I have newly registered on forums just to voice some of the problems I am facing with this motherboard. I really need to know if its just my motherboard that is bad or it is a general UEFI issue that can be fixed later on. I need to know now so that i can return it before the return window closes.

I have R5 1600 installed along with Corsair LPX 16 3200 CL16 RAM.
Windows 10 is fully updated. Fresh installation.
UEFI version is 0805.( I also tried the one with 0402 or something)

Everything is at stock. Zero OC.

Here are the issues;

1) After a cold boot, sometimes the LAN adapter is not working. The lights don't blink and computer does not see any connection( No adapter ). After a reset it starts to work again. This happened with both of the UEFI versions i tried, but more so with the latest.
2) After a cold boot, sometimes computer does not boot, only blackscreen and stays there. CPU q-led is lighting red constantly. Need to reset.
3) One time, again after a cold boot, blackscreen, DRAM q-led is blinking. Need to reset.
4) Latest version of Memtest86 does not work. Computer resets while the program is retrieving hardware information. (Exactly after it says "Retrieving memory controller information" or something like that). But it works if it is started up as old BIOS version. I tried with different USB drives (2.0 and 3.0) and also just with single stick of memory. Problem still persists.

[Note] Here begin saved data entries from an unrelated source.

Definition promptTemplates (intent : Intent) : PromptTemplate :=
  match intent with
  | architecture_update =>
      mkTemplate
        (lines [
           ARCHITECTURE_SYSTEM_PROMPT;
           "When updating an architecture based on user requirements:";
           "1. Always maintain the structure of the existing architecture where possible";
           "2. Add or modify only the necessary components to fulfill the request";
           "3. Preserve IDs and relationships of existing components";
           "4. Explain your reasoning for each change";
           "5. Return the updated nodes and edges JSON that can be directly used to replace the existing architecture" ])
        (Some "Please update the current architecture based on this requirement: ")
        None (Some 0.2%Q) None
  | architecture_rationale =>
      mkTemplate
        (lines [
           ARCHITECTURE_SYSTEM_PROMPT;
           "When providing a comprehensive architecture rationale:";
           "1. Analyze the current architecture in detail including costs, scalability, and security";
           "2. Estimate the cost of each AWS service and provide a total monthly cost estimate";
           "3. Describe the purpose and importance of each component in the system";
           "4. Explain data flows and service connections, including why certain connections exist";
           "5. Evaluate the security, compliance, and operational aspects of the design";
           "6. Provide relevant best practices and potential improvements";
           "7. Format your response with clear markdown headings and structure" ])
        (Some "Please provide a comprehensive rationale and analysis for this architecture: ")
        None (Some 0.3%Q) (Some "gpt-4")
  | cdk_generation =>
      mkTemplate
        (lines [
           CDK_SYSTEM_PROMPT;
           "When generating CDK code for the architecture:";
           "1. Create TypeScript CDK constructs that implement the entire architecture";
           "2. Organize code into logical stacks based on service boundaries";
           "3. Include all necessary connections and permissions between services";
           "4. Add appropriate comments explaining implementation decisions";
           "5. Format your response as compilable TypeScript code in markdown code blocks" ])
        (Some "Generate AWS CDK TypeScript code for the following architecture: ")
        None (Some 0.2%Q) (Some "gpt-4")
  | code_generation =>
      mkTemplate
        (lines [
           CODE_SYSTEM_PROMPT;
           "When generating code based on requirements:";
           "1. Implement a complete solution that meets all specified requirements";
           "2. Structure the code logically with proper separation of concerns";
           "3. Include error handling, validation, and edge case management";
           "4. Add appropriate comments explaining implementation decisions";
           "5. Format your response as compilable code in markdown code blocks" ])
        (Some "Please generate code for the following requirement: ")
        None (Some 0.3%Q) None
  | code_explanation =>
      mkTemplate
        (lines [
           BASE_SYSTEM_PROMPT;
           "When explaining code:";
           "1. First summarize what the code does at a high level";
           "2. Break down key sections and explain their purpose";
           "3. Identify important patterns, algorithms, or techniques used";
           "4. Note any potential issues, optimizations, or security concerns";
           "5. Use clear, educational language assuming the user has technical background" ])
        (Some "Please explain this code: ")
        None (Some 0.3%Q) None
  | architecture_explanation =>
      mkTemplate
        (lines [
           ARCHITECTURE_SYSTEM_PROMPT;
           "When explaining an architecture:";
           "1. Provide a high-level overview of the system and its purpose";
           "2. Describe each component and its role in the architecture";
           "3. Explain the data flow and interactions between components";
           "4. Highlight key design decisions and their rationales";
           "5. Discuss scalability, security, and resilience aspects" ])
        (Some "Please explain this architecture: ")
        None (Some 0.3%Q) None
  | system_design =>
      mkTemplate
        (lines [
           ARCHITECTURE_SYSTEM_PROMPT;
           "When designing a system from requirements:";
           "1. First analyze the functional and non-functional requirements";
           "2. Propose a high-level architecture with appropriate services";
           "3. Justify your choice of components and their relationships";
           "4. Consider scalability, security, reliability, and cost";
           "5. Suggest implementation approaches and potential challenges" ])
        (Some "Please design a system for these requirements: ")
        None (Some 0.4%Q) None
  | comparison =>
      mkTemplate
        (lines [
           BASE_SYSTEM_PROMPT;
           "When making comparisons:";
           "1. Identify the key dimensions for comparison";
           "2. Objectively evaluate each option against these dimensions";
           "3. Highlight the strengths and weaknesses of each option";
           "4. Consider contextual factors that might affect the decision";
           "5. Provide a balanced assessment without unwarranted bias" ])
        (Some "Compare the following: ")
        None (Some 0.3%Q) None
  | question =>
      mkTemplate BASE_SYSTEM_PROMPT None None (Some 0.4%Q) None
  | greeting =>
      mkTemplate
        (lines [
           BASE_SYSTEM_PROMPT;
           "When greeting users:";
           "1. Be friendly, concise, and professional";
           "2. Briefly mention your capabilities relevant to cloud architecture";
           "3. Ask how you can assist them with their cloud architecture needs" ])
        None None (Some 0.7%Q) None
  | general_chat =>
      mkTemplate BASE_SYSTEM_PROMPT None None (Some 0.5%Q) None
  end.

Now I did 9 hours of Memtest86 which resulted in 2 passes of zero errors. I also did 3.5 hours of Prime95 custom blend test(12000 MB of RAM). No errors. No crashes. Nothing.

This is a brand new computer with brand new Windows installation. It's been only a week.
One time, while shutting down, Windows got stuck in "Getting windows ready. Don't turn off your computer". I have waited an hour and gave up, Needed to reset.
And one time, while playing Overwatch, the game crashed back to desktop. Which is strange because, I played that game on my 7-years old PC(Phenom II 955, 8GB DDR3) for months and it NEVER crashed before.

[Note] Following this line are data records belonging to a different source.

Lemma le_bytes_val bs :
  Forall (in_u 8) bs -> le_bytes (length bs) (le_val bs) = bs.
Proof.
  induction 1 as [|b bs Hb _ IH]; [reflexivity|].
  unfold in_u in Hb. cbn [length le_bytes le_val].
  replace ((b + 256 * le_val bs) mod 256) with b by zlia.
  replace ((b + 256 * le_val bs) / 256) with (le_val bs) by zlia.
  now rewrite IH.
Qed.

Lemma le_val_range bs : Forall (in_u 8) bs -> in_u (8 * Z.of_nat (length bs)) (le_val bs).
Proof.
  induction 1 as [|b bs Hb _ IH]; [unfold in_u; cbn; lia|]. unfold in_u in *.
  cbn [length le_val]. replace (8 * Z.of_nat (S (length bs))) with (8 + 8 * Z.of_nat (length bs)) by lia.
  rewrite Z.pow_add_r by lia. lia.
Qed.

Lemma le_val_app xs ys :
  le_val (xs ++ ys) = le_val xs + 2 ^ (8 * Z.of_nat (length xs)) * le_val ys.
Proof.
  induction xs as [|x xs IH]; [change (8 * Z.of_nat (length (@nil Z))) with 0; cbn [app le_val]; lia|].
  cbn [app le_val length].
  replace (8 * Z.of_nat (S (length xs))) with (8 + 8 * Z.of_nat (length xs)) by lia.
  rewrite IH, Z.pow_add_r by lia. lia.
Qed.

(** Shifting whole bytes out, and storing more bytes than there are. *)
Lemma le_val_shiftr xs ys : Forall (in_u 8) xs ->
  Z.shiftr (le_val (xs ++ ys)) (8 * Z.of_nat (length xs)) = le_val ys.
Proof.
  intros F. pose proof (le_val_range xs F) as R. unfold in_u in R. rewrite Z.shiftr_div_pow2, le_val_app by lia.
  rewrite Z.mul_comm, Z.div_add by lia. rewrite Z.div_small by exact R. reflexivity.
Qed.
Definition rotr (w x s : Z) : Z := RotateRight w x s.

Definition countl_zero (w x : Z) : Z := CountLeadingZeroes w x.

Definition countl_one (w x : Z) : Z := countl_zero w (~[w] x).

Definition countr_zero (w x : Z) : Z := CountTrailingZeroes w x.

Definition countr_one (w x : Z) : Z := countr_zero w (~[w] x).

Definition popcount (w x : Z) : Z := Popcount w x.

(** [x - 1] is computed in the promoted type; for a narrow [T] and [x = 0] it is
    the negative [int] -1, but that operand is not reached then. *)
Definition has_single_bit (w x : Z) : bool :=
  negb (x =? 0) && (x .& (x - 1) =? 0).

Definition bit_width (w x : Z) : Z := w - countl_zero w x.

Definition bit_floor (w x : Z) : option Z :=
  if x =? 0 then Some 0
  else do v <- shl_one w (bit_width w x - 1); Some (wrapu w v).

Definition bit_ceil (w x : Z) : option Z :=
  if has_single_bit w x
  then do v <- shl_one w (bit_width w x - 1); Some (wrapu w v)
  else BitCeilNonPowerOf2 w x.

(** The widths of the unsigned types of the source. *)
Definition std_width (w : Z) : Prop := w = 8 \/ w = 16 \/ w = 32 \/ w = 64.

(** ** Specifications *)

(** The number of set bits among the [n] low bits. *)
Fixpoint bitcount (n : nat) (x : Z) : Z :=
  match n with
  | O => 0
  | S n' => Z.b2z (Z.odd x) + bitcount n' (Z.div2 x)
  end.

(** [t] is the number of trailing zero bits of the non-zero [x]. *)
Definition trailing_zeros (x t : Z) : Prop :=
  0 <= t /\ Z.testbit x t = true /\ forall i, 0 <= i < t -> Z.testbit x i = false.

(** ** Population count *)

(** The first two steps of the counting trick, without wrap-around. *)
Definition pairs (m5 x : Z) : Z := x - ((x >> 1) .& m5).
Definition nibbles (m3 x : Z) : Z := ((x >> 2) .& m3) + (x .& m3).

Lemma pairs_byte a : in_u 8 a -> in_u 8 (pairs 0x55 a).
Proof.
  intros Ha.
  enough (H : (0 <=? pairs 0x55 a) && (pairs 0x55 a <? 256) = true)
    by (zbool; unfold in_u; lia).
  apply (forallb_below_spec 256 (fun a => (0 <=? pairs 0x55 a) && (pairs 0x55 a <? 256)));
    [vm_compute; reflexivity|exact Ha].
Qed.

Lemma nibbles_byte a :
  in_u 8 a ->
  let n := nibbles 0x33 (pairs 0x55 a) in
  in_u 8 n /\ n mod 16 <= 4 /\ n / 16 <= 4 /\ n mod 16 + n / 16 = bitcount 8 a.
Proof.
  intros Ha n.
  pose (p := fun a => let n := nibbles 0x33 (pairs 0x55 a) in
    (0 <=? n) && (n <? 256) && (n mod 16 <=? 4) && (n / 16 <=? 4)
    && (n mod 16 + n / 16 =? bitcount 8 a)).
  assert (H : p a = true)
    by (apply (forallb_below_spec 256 p); [vm_compute; reflexivity|exact Ha]).
  unfold p in H. fold n in H. zbool. unfold in_u. lia.
Qed.

Lemma pairs_lohi a b m :
  in_u 8 a -> pairs (0x55 + 256 * m) (a + 256 * b) = pairs 0x55 a + 256 * pairs m b.
Proof.
  intros Ha. unfold pairs. change 256 with (2 ^ 8).
  rewrite land_shiftr_lohi by (auto; unfold in_u; lia). lia.
Qed.

Lemma nibbles_lohi a b m :
  in_u 8 a -> nibbles (0x33 + 256 * m) (a + 256 * b) = nibbles 0x33 a + 256 * nibbles m b.
Proof.
  intros Ha. unfold nibbles. change 256 with (2 ^ 8).
  rewrite land_shiftr_lohi by (auto; unfold in_u; lia).
  rewrite <- (Z.shiftr_0_r (a + _)), land_shiftr_lohi by (auto; unfold in_u; lia).
  rewrite !Z.shiftr_0_r. lia.
Qed.

(** The third step adds the two nibbles of every byte. *)
Lemma bytes_lohi a b m :
  in_u 8 a -> a mod 16 <= 4 -> a / 16 <= 4 -> b mod 16 <= 4 ->
  ((a + 256 * b) + ((a + 256 * b) >> 4)) .& (15 + 256 * m) =
  (a mod 16 + a / 16) + 256 * ((b + (b >> 4)) .& m).
Proof.
  intros Ha H1 H2 H3. unfold in_u in Ha. rewrite !Z.shiftr_div_pow2 by lia.
  set (lo := a mod 16 + a / 16).
  replace (a + 256 * b + (a + 256 * b) / 2 ^ 4)
    with ((lo + 16 * (a / 16 + b mod 16)) + 2 ^ 8 * (b + b / 2 ^ 4)) by (subst lo; zlia).
  change 256 with (2 ^ 8).
  assert (in_u 8 (lo + 16 * (a / 16 + b mod 16))) by (unfold in_u; subst lo; zlia).
  rewrite <- (Z.shiftr_0_r (_ + 2 ^ 8 * _)), land_shiftr_lohi
    by (auto; unfold in_u; lia).
  rewrite !Z.shiftr_0_r. f_equal.
  change 15 with (Z.ones 4). rewrite Z.land_ones by lia. subst lo. zlia.
Qed.

Lemma bitcount_lohi n m a b :
  in_u (Z.of_nat n) a ->
  bitcount (n + m) (a + 2 ^ Z.of_nat n * b) = bitcount n a + bitcount m b.
Proof.
  revert a. induction n as [|n IH]; intros a Ha.
  - unfold in_u in Ha. change (Z.of_nat 0) with 0 in *. change (2 ^ 0) with 1 in *.
    cbn [bitcount Nat.add]. replace (a + 1 * b) with b by lia. reflexivity.
  - cbn [bitcount Nat.add]. unfold in_u in *. rewrite Nat2Z.inj_succ, Z.pow_succ_r in Ha |- * by lia.
    rewrite !Z.div2_div, Z.odd_add, <- Z.mul_assoc, Z.odd_mul. simpl Z.odd at 2.
    rewrite andb_false_l, xorb_false_r.
    replace ((a + 2 * (2 ^ Z.of_nat n * b)) / 2) with (a / 2 + 2 ^ Z.of_nat n * b) by zlia.
    rewrite IH by zlia. lia.
Qed.

(** The same steps on a whole word, byte by byte. *)
Lemma pairs_word bs :
  Forall (in_u 8) bs ->
  pairs (rep_byte (length bs) 0x55) (le_val bs) = le_val (map (pairs 0x55) bs).
Proof.
  unfold rep_byte. induction 1 as [|b bs Hb _ IH]; [reflexivity|].
  cbn [length repeat le_val map]. rewrite pairs_lohi by assumption. now rewrite IH.
Qed.

Lemma nibbles_word bs :
  Forall (in_u 8) bs ->
  nibbles (rep_byte (length bs) 0x33) (le_val bs) = le_val (map (nibbles 0x33) bs).
Proof.
  unfold rep_byte. induction 1 as [|b bs Hb _ IH]; [reflexivity|].
  cbn [length repeat le_val map]. rewrite nibbles_lohi by assumption. now rewrite IH.
Qed.

Definition small_nibbles (a : Z) : Prop := in_u 8 a /\ a mod 16 <= 4 /\ a / 16 <= 4.

Lemma bytes_word bs :
  Forall small_nibbles bs ->
  (le_val bs + (le_val bs >> 4)) .& rep_byte (length bs) 15
  = le_val (map (fun a => a mod 16 + a / 16) bs).
Proof.
  unfold rep_byte. induction 1 as [|b bs (Hb & H1 & H2) Hbs IH]; [reflexivity|].
  cbn [length repeat le_val map]. rewrite bytes_lohi, IH; auto.
  destruct Hbs as [|c cs (Hc & Hl & _) _]; cbn [le_val]; [cbn; lia|].
  unfold in_u in *. zlia.
Qed.

Lemma small_nibbles_fit ns :
  Forall small_nibbles ns -> in_u (8 * Z.of_nat (length ns)) (le_val ns + (le_val ns >> 4)).
Proof.
  intros H. enough (0 <= le_val ns /\ 2 * le_val ns < 2 ^ (8 * Z.of_nat (length ns))).
  { unfold in_u. rewrite Z.shiftr_div_pow2 by lia. zlia. }
  induction H as [|b bs (Hb & H1 & H2) _ IH]; [cbn; lia|].
  cbn [length le_val]. replace (8 * Z.of_nat (S (length bs))) with (8 + 8 * Z.of_nat (length bs)) by lia.
  rewrite Z.pow_add_r by lia. unfold in_u in Hb. zlia.
Qed.

Lemma bitcount_word bs :
  Forall (in_u 8) bs -> bitcount (8 * length bs) (le_val bs) = zsum (map (bitcount 8) bs).
Proof.
  induction 1 as [|b bs Hb _ IH]; [reflexivity|].
  replace (8 * length (b :: bs))%nat with (8 + 8 * length bs)%nat by (simpl; lia).
  cbn [le_val map]. change 256 with (2 ^ Z.of_nat 8).
  rewrite bitcount_lohi, IH by exact Hb. reflexivity.
Qed.

Lemma bitcount_byte_range a : in_u 8 a -> 0 <= bitcount 8 a <= 8.
Proof.
  intros Ha. destruct (nibbles_byte a Ha) as (B & L & U & <-). unfold in_u in B. zlia.
Qed.

(** The three steps of the counting trick leave in each byte its bit count. *)
Lemma swar_word bs :
  Forall (in_u 8) bs ->
  let n := length bs in
  let w := 8 * Z.of_nat n in
  let x1 := le_val bs -[w] ((le_val bs >> 1) .& rep_byte n 0x55) in
  let x2 := ((x1 >> 2) .& rep_byte n 0x33) +[w] (x1 .& rep_byte n 0x33) in
  (x2 +[w] (x2 >> 4)) .& rep_byte n 15 = le_val (map (bitcount 8) bs).
Proof.
  intros Hbs n w x1 x2.
  assert (H1 : Forall (in_u 8) (map (pairs 0x55) bs))
    by (apply Forall_map; eapply Forall_impl; [|exact Hbs]; apply pairs_byte).
  assert (E1 : x1 = le_val (map (pairs 0x55) bs)).
  { subst x1. fold (pairs (rep_byte n 0x55) (le_val bs)). subst n. rewrite pairs_word by auto.
    apply wrapu_small. pose proof (le_val_range _ H1) as R. now rewrite length_map in R. }
  set (ns := map (nibbles 0x33) (map (pairs 0x55) bs)).
  assert (H2 : Forall small_nibbles ns).
  { subst ns. rewrite map_map. apply Forall_map. eapply Forall_impl; [|exact Hbs].
    intros a Ha. destruct (nibbles_byte a Ha) as (B & L & U & _). repeat split; auto; apply B. }
  assert (Ln : length ns = n) by (subst ns n; now rewrite !length_map).
  assert (E2 : x2 = le_val ns).
  { subst x2. rewrite E1. fold (nibbles (rep_byte n 0x33) (le_val (map (pairs 0x55) bs))).
    replace n with (length (map (pairs 0x55) bs)) by apply length_map.
    rewrite nibbles_word by auto. apply wrapu_small. fold ns. unfold w. rewrite <- Ln.
    apply le_val_range. eapply Forall_impl; [|exact H2]. now intros a (B & _). }
  rewrite E2, wrapu_small by (unfold w; rewrite <- Ln; now apply small_nibbles_fit).
  rewrite <- Ln, bytes_word by exact H2.
  f_equal. subst ns. rewrite !map_map. apply map_ext_in. intros a Ha.
  rewrite Forall_forall in Hbs. now destruct (nibbles_byte a (Hbs a Ha)) as (_ & _ & _ & E).
Qed.

(** Multiplying by 0x01..01 leaves the partial sums of the byte counts, so their
    total in the top byte. *)
Fixpoint psums (acc : Z) (cs : list Z) : list Z :=
  match cs with
  | [] => []
  | c :: cs' => (acc + c) :: psums (acc + c) cs'
  end.

Lemma rep_byte_succ n m : rep_byte (S n) m = rep_byte n m + 2 ^ (8 * Z.of_nat n) * m.
Proof.
  unfold rep_byte. change (S n) with (1 + n)%nat. rewrite Nat.add_comm, repeat_app, le_val_app, repeat_length.
  cbn [repeat le_val]. lia.
Qed.

Lemma psums_mul acc cs :
  exists q, le_val (psums acc cs) =
    (acc + le_val cs) * rep_byte (length cs) 1 + q * 2 ^ (8 * Z.of_nat (length cs)).
Proof.
  revert acc. induction cs as [|c cs IH]; intros acc.
  { exists 0. cbn. lia. }
  cbn [psums le_val length]. destruct (IH (acc + c)) as [q ->].
  exists (q - le_val cs).
  assert (E1 : rep_byte (S (length cs)) 1 = 1 + 256 * rep_byte (length cs) 1) by reflexivity.
  pose proof (rep_byte_succ (length cs) 1) as E2. rewrite E1 in *.
  replace (8 * Z.of_nat (S (length cs))) with (8 + 8 * Z.of_nat (length cs)) by lia.
  rewrite Z.pow_add_r by lia. change (2 ^ 8) with 256.
  set (R := rep_byte (length cs) 1) in *. set (P := 2 ^ _) in *. nia.
Qed.

Lemma psums_range acc cs :
  0 <= acc -> Forall (fun c => 0 <= c) cs -> acc + zsum cs < 256 ->
  Forall (in_u 8) (psums acc cs).
Proof.
  intros Ha Hc. revert acc Ha. induction Hc as [|c cs Hc Hcs IH]; intros acc Ha Hs.
  - constructor.
  - cbn [psums zsum fold_right] in *. fold (zsum cs) in Hs.
    assert (0 <= zsum cs) by (clear - Hcs; unfold zsum; induction Hcs; cbn in *; lia).
    constructor; [unfold in_u; lia|apply IH; lia].
Qed.

Lemma zsum_bound k cs :
  Forall (fun c => 0 <= c <= k) cs -> 0 <= zsum cs <= k * Z.of_nat (length cs).
Proof.
  unfold zsum. induction 1; cbn [fold_right length] in *; [lia|rewrite Nat2Z.inj_succ; nia].
Qed.

Lemma psums_snoc acc cs c : psums acc (cs ++ [c]) = psums acc cs ++ [acc + zsum cs + c].
Proof.
  revert acc. induction cs as [|d cs IH]; intros acc; cbn.
  - do 2 f_equal. lia.
  - rewrite IH. unfold zsum. cbn [fold_right]. do 3 f_equal. lia.
Qed.

Lemma psums_length acc cs : length (psums acc cs) = length cs.
Proof. revert acc. induction cs; intros; cbn; auto. Qed.

Lemma top_byte_sum n cs :
  length cs = S n -> Forall (fun c => 0 <= c) cs -> zsum cs < 256 ->
  (le_val cs *[8 * Z.of_nat (S n)] rep_byte (S n) 1) >> (8 * Z.of_nat n) = zsum cs.
Proof.
  intros Hl Hc Hs.
  assert (Hr : Forall (in_u 8) (psums 0 cs)) by (apply psums_range; auto; lia).
  destruct (psums_mul 0 cs) as [q Hq]. rewrite Hl in Hq.
  replace (le_val cs * rep_byte (S n) 1)
    with (le_val (psums 0 cs) + (- q) * 2 ^ (8 * Z.of_nat (S n))) by lia.
  unfold wrapu. rewrite Z.mod_add by (apply Z.pow_nonzero; lia).
  rewrite Z.mod_small
    by (rewrite <- Hl, <- (psums_length 0); apply (le_val_range _ Hr)).
  destruct (exists_last (l := cs)) as (cs' & c & ->); [now destruct cs|].
  rewrite psums_snoc in *. apply Forall_app in Hr as [Hr _].
  rewrite length_app in Hl. cbn in Hl. assert (length cs' = n) as <- by lia.
  pose proof (le_val_range _ Hr) as R. unfold in_u in R. rewrite psums_length in R.
  rewrite le_val_app, psums_length. cbn [le_val].
  rewrite Z.shiftr_div_pow2, Z.mul_comm, Z.div_add, Z.div_small by (auto; lia).
  unfold zsum. rewrite fold_right_app. cbn [fold_right].
  clear. induction cs'; cbn in *; lia.
Qed.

Please someone tell me i am not the only one experiencing these issues. I am so bummed. I have waited 7 years to finally upgrade my PC. Finally able to play some games that i wasn't able to for the last 5 years. I just wanted play games at peace, with no problems 😞

Update: I just tried to cold boot again. After bios screen, screen went black, no signal. After 10 sec or so, DRAM q-led started to blink again. I had to reset it. While booting up, windows disk scan&repair popped up, did it's thing. Now I am back in windows. What is going on? 😞
Update2: I wanted to revert to original bios that the board came with, but support site is down.

larnon wrote:
Hello everyone,

I have newly registered on forums just to voice some of the problems I am facing with this motherboard. I really need to know if its just my motherboard that is bad or it is a general UEFI issue that can be fixed later on. I need to know now so that i can return it before the return window closes.

I have R5 1600 installed along with Corsair LPX 16 3200 CL16 RAM.
Windows 10 is fully updated. Fresh installation.
UEFI version is 0805.( I also tried the one with 0402 or something)

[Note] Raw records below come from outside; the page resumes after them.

(** A step turns [q * 2P + v = D], [v < 2P] (with [P] the denominator) into
    [q' * P + v' = D], [v' < P]. *)
Lemma div_step_spec dividend denominator quotient P D :
  1 < width -> 0 < P -> 0 <= D < 2 ^ width ->
  ok dividend -> ok denominator -> ok quotient ->
  val denominator = P -> val dividend < 2 * P -> val quotient * (2 * P) + val dividend = D ->
  let '(v, q) := div_step dividend denominator quotient in
  ok v /\ ok q /\ 0 <= val v < P /\ val q * P + val v = D.
Proof.
  intros Hw HP HD Ov Od Oq EP Hlt Eq. unfold div_step.
  pose proof (w_range _ Ov) as Rv. pose proof (w_range _ Od) as Rd.
  pose proof (w_range _ Oq) as Rq. unfold in_u in *.
  assert (Hq : 2 * val quotient < 2 ^ width) by nia.
  assert (H1 : 0 <= 1 < width) by lia. destruct (w_shl_val quotient 1 Oq H1) as [Os Es].
  rewrite Z.shiftl_mul_pow2, wrapu_small in Es by lia. change (2 ^ 1) with 2 in Es.
  rewrite w_geb_val by assumption. rewrite EP.
  destruct (P <=? val dividend) eqn:E; zbool.
  - destruct (w_sub_val dividend denominator Ov Od) as [Ob Eb].
    destruct w_one_val as [O1 E1]. destruct (w_or_val _ w_one Os O1) as [Oo Eo].
    rewrite EP, wrapu_small in Eb by lia.
    rewrite Es, E1, (Z.mul_comm (val quotient)), lor_one_even in Eo.
    rewrite Eb, Eo. repeat split; auto; nia.
  - rewrite Es. repeat split; auto; nia.
Qed.

Lemma div_loop_spec n dividend denominator quotient d D :
  1 < width -> 0 < d -> 0 <= D < 2 ^ width ->
  ok dividend -> ok denominator -> ok quotient ->
  val denominator = d * 2 ^ Z.of_nat n ->
  val dividend < 2 * val denominator ->
  val quotient * (2 * val denominator) + val dividend = D ->
  let '(q, r) := div_loop (S n) dividend denominator quotient in
  ok q /\ ok r /\ val q * d + val r = D /\ 0 <= val r < d.
Proof.
  intros Hw Hd HD. revert dividend denominator quotient.
  induction n as [|n IH]; intros dividend denominator quotient Ov Od Oq Eden Hlt Eq;
    (assert (HP : 0 < val denominator)
      by (rewrite Eden; apply Z.mul_pos_pos; [lia|apply pow2_pos; lia]));
    pose proof (div_step_spec dividend denominator quotient _ D Hw HP HD Ov Od Oq eq_refl Hlt Eq) as S;
    cbn [div_loop]; destruct (div_step dividend denominator quotient) as [v q];
    destruct S as (Ov' & Oq' & Rv & Ev).
  - rewrite Eden in *. change (2 ^ Z.of_nat 0) with 1 in *. repeat split; auto; lia.
  - assert (H1 : 0 <= 1 < width) by lia. destruct (w_shr_val denominator 1 Od H1) as [Os Es].
    rewrite Nat2Z.inj_succ, Z.pow_succ_r in Eden by lia.
    assert (Es' : val (w_shr denominator 1) = d * 2 ^ Z.of_nat n).
    { rewrite Es, Eden, Z.shiftr_div_pow2 by lia. change (2 ^ 1) with 2.
      replace (d * (2 * 2 ^ Z.of_nat n)) with (d * 2 ^ Z.of_nat n * 2) by lia.
      apply Z.div_mul. lia. }
    apply IH; auto; rewrite Es'; lia.
Qed.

Everything is at stock. Zero OC.

Here are the issues;

1) After a cold boot, sometimes the LAN adapter is not working. The lights don't blink and computer does not see any connection( No adapter ). After a reset it starts to work again. This happened with both of the UEFI versions i tried, but more so with the latest.
2) After a cold boot, sometimes computer does not boot, only blackscreen and stays there. CPU q-led is lighting red constantly. Need to reset.
3) One time, again after a cold boot, blackscreen, DRAM q-led is blinking. Need to reset.
4) Latest version of Memtest86 does not work. Computer resets while the program is retrieving hardware information. (Exactly after it says "Retrieving memory controller information" or something like that). But it works if it is started up as old BIOS version. I tried with different USB drives (2.0 and 3.0) and also just with single stick of memory. Problem still persists.

Now I did 9 hours of Memtest86 which resulted in 2 passes of zero errors. I also did 3.5 hours of Prime95 custom blend test(12000 MB of RAM). No errors. No crashes. Nothing.

This is a brand new computer with brand new Windows installation. It's been only a week.
One time, while shutting down, Windows got stuck in "Getting windows ready. Don't turn off your computer". I have waited an hour and gave up, Needed to reset.
And one time, while playing Overwatch, the game crashed back to desktop. Which is strange because, I played that game on my 7-years old PC(Phenom II 955, 8GB DDR3) for months and it NEVER crashed before.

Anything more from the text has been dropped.